Defendant was charged with involuntary manslaughter under § 9-205, W.C.S. 1945, providing, “whoever unlawfully kills any human being without malice, expressed or implied * * * involuntarily, but in the commission of some unlawful act, or by any culpable neglect or criminal carelessness, is guilty of manslaughter * * *.” He was convicted and sentenced to a term of four to four and one-half years *307 in the penitentiary. From this conviction and sentence, defendant has now appealed.

Defendant assigns ninety specifications of error but summarizes the issues under five headings, substantially as follows:

First: Is § 9-205, W.C.S. 1945, unconstitutional as denial of due process in that the terms “unlawful act,” “culpable neglect,” and “criminal carelessness,” are so vague and ambiguous as to constitute no ascertainable standards of guilt?

Second: Is § 10-705; W.C.S. 1945, providing “in any indictment [or information] for manslaughter, it shall be sufficient to charge that the defendant did unlawfully kill the deceased,” unconstitutional on the due process ground?

Third: Was denial of defendant’s motion to strike information, motion for bill of particulars, or motion for continuance, a deprivation of due process?

Fourth: Did the existence of § 60-138 (re penalties for violations of the motor vehicle act), § 60-413 (re negligent homicide [§ 60-634, Cum. Pocket Supp. 1955] concurrently with § 9-205 (as it applies to involuntary manslaughter) of W.C.S. 1945 amount to a denial of equal protection to defendant?

Fifth: Under the information, was there an issue of fact?

Since each of the issues argued by the defendant relates more or less to the proceedings preliminary to trial, we here note the various steps taken. On May 28, 1952, a criminal complaint against defendant was filed in the justice court of Goshen County, reading in the charging portion as follows:

“* * * then and there unlawfully and feloniously but involuntarily and without malice kill one Roberta *308 Snook, by then and there driving a motor vehicle while under the influence of intoxicating liquor, thereby feloniously, but involuntarily driving his motor vehicle upon his left side of the road in a southeasterly direction and into an automobile driven by Robert Snook in a northwesterly direction inflicting a mortal wound and injury upon the body of Roberta Snook, said Roberta Snook being a passenger and riding in the car driven by the said Robert Snook, from which mortal wound on the 25th day of May, 1952 the said Roberta Snook, in the County aforesaid, then and there died * * *.”

Defendant pleaded not guilty, waived preliminary hearing, was bound over to the district court and there an information identical in charge to that in the justice court was filed.
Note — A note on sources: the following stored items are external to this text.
Lemma save_step s s1 k :
  mmu_ok s -> 0 <= k < NFRAMES -> saved s s1 k ->
  exists s2, (s <- get ;;
      if negb (use (entry s k) =? 0) && (fm_pid (entry s k) =? curr_vm_pid s)
      then on_dev (paging_write k (page_no (entry s k))) else ret tt)%egos s1 = Ok (tt, s2) /\
    saved s s2 (k + 1).
Proof.
  intros Hok Hk (Hst & Hpg & Hfull & Hlow & HF). unfold bind. simpl.
  rewrite (same_static_entry _ _ k Hst), (proj2 Hst), owner_maps.
  assert (forall f, f <> k -> (f < k + 1 /\ frame_owner s f (curr_vm_pid s)) <->
                         (f < k /\ frame_owner s f (curr_vm_pid s))) as Hne by (intros; split; intros []; split; (done || lia)).
  case_bool_decide as Hm.
  - pose proof (mo_page _ Hok _ _ _ (mo_curr _ Hok) Hm) as Hup.
    unfold on_dev. destruct (paging_write_spec (dev s1) k (page_no (entry s k)))
      as (d & -> & Hpg' & Hfull' & Hlow' & Hk' & Hg'); [done..|].
    eexists. split; [reflexivity|]. split_and!; try done.
    + by eapply low_eq_trans.
    + intros f Hf. destruct (decide (f = k)) as [->|Hfk].
      * simpl. rewrite Hk', bool_decide_eq_true_2 by (split; [lia|done]). by apply low_eq_page.
      * simpl. rewrite Hg', HF by done. by rewrite (bool_decide_ext _ _ (Hne f Hfk)).
  - exists s1. split; [done|]. split_and!; try done. intros f Hf. rewrite HF by done.
    destruct (decide (f = k)) as [->|Hfk]; [|by rewrite (bool_decide_ext _ _ (Hne f Hfk))].
    rewrite !bool_decide_eq_false_2; [done|tauto|lia].
Qed.

Definition in_page (a p : Z) : Prop := p * PAGE_SIZE <= a < (p + 1) * PAGE_SIZE.

(** The second loop of [soft_tlb_switch]: the pages of process [q] get the
    contents of its frames, and no other memory below the cache changes. *)
Definition restored (q : Z) (s s' : st) (k : Z) : Prop :=
  same_static s s' /\ pg_ok (dev s') /\ pg_full (dev s') /\
  (forall f, 0 <= f < NFRAMES -> frame (dev s') f = frame (dev s) f) /\
  (forall f, 0 <= f < k -> frame_owner s f q ->
     load (mmem s') (page_no (entry s f) * PAGE_SIZE) PAGE_SIZE = frame (dev s) f) /\
  (forall a, a < FRAME_CACHE_START ->
     (forall f, 0 <= f < k -> frame_owner s f q -> ~ in_page a (page_no (entry s f))) ->
     load_byte (mmem s') a = load_byte (mmem s) a).

Lemma user_page_addr p : user_page p -> u32 (Z.shiftl p 12) = p * PAGE_SIZE.
Proof.
  intros [H1 H2]. rewrite Z.shiftl_mul_pow2 by done. change (2 ^ 12) with PAGE_SIZE.
  apply u32_small. unfold is_u32, PAGE_SIZE, FRAME_CACHE_START in *. lia.
Qed.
On September 3, 1952, the court granted defendant’s oral motion “for leave to withdraw his plea of not guilty and to otherwise plead”; and on October 2, 1952, defendant filed a motion to quash the information, raising substantially the same questions as are now presented in the first four issues. On November 19, 1952, the court overruled the motion to quash, granted the prosecuting attorney leave to amend the information by striking the words “upon his left side of the road in a southeasterly direction” and “in a northwesterly direction”; whereupon on November 20, 1952, an amended information was filed in which the mentioned phrases were omitted. On March 31, 1953, defendant filed a motion to quash the amended information, urging again substantially the same points as before, and successively on the same day filed an abatement and a demurrer, each of which was overruled by the court; whereupon the defendant entered a plea of not guilty on April 22, 1953. The county attorney filed a second amended information, charging that the defendant did “un-lawfullykill Roberta Snook, a human being,” to which defendant interposed a motion to strike based essen *309 tially upon the claim that the information was broad, vague, ambiguous, failed to give defendant notice of the offense charged, and deprived him of due process; and defendant successively filed a motion for bill of particulars, a motion for continuance, a motion to quash, a plea in abatement, and a demurrer, all of which were overruled. In each of these last-named filings, the burden of defendant’s complaint was the unconstitutionality of the statutes, primarily because they did not inform the defendant of the gravamen of his act upon which the State relied to prosecute for manslaughter, and because a charge other than manslaughter might have been filed under the motor vehicle act against a defendant in like circumstances.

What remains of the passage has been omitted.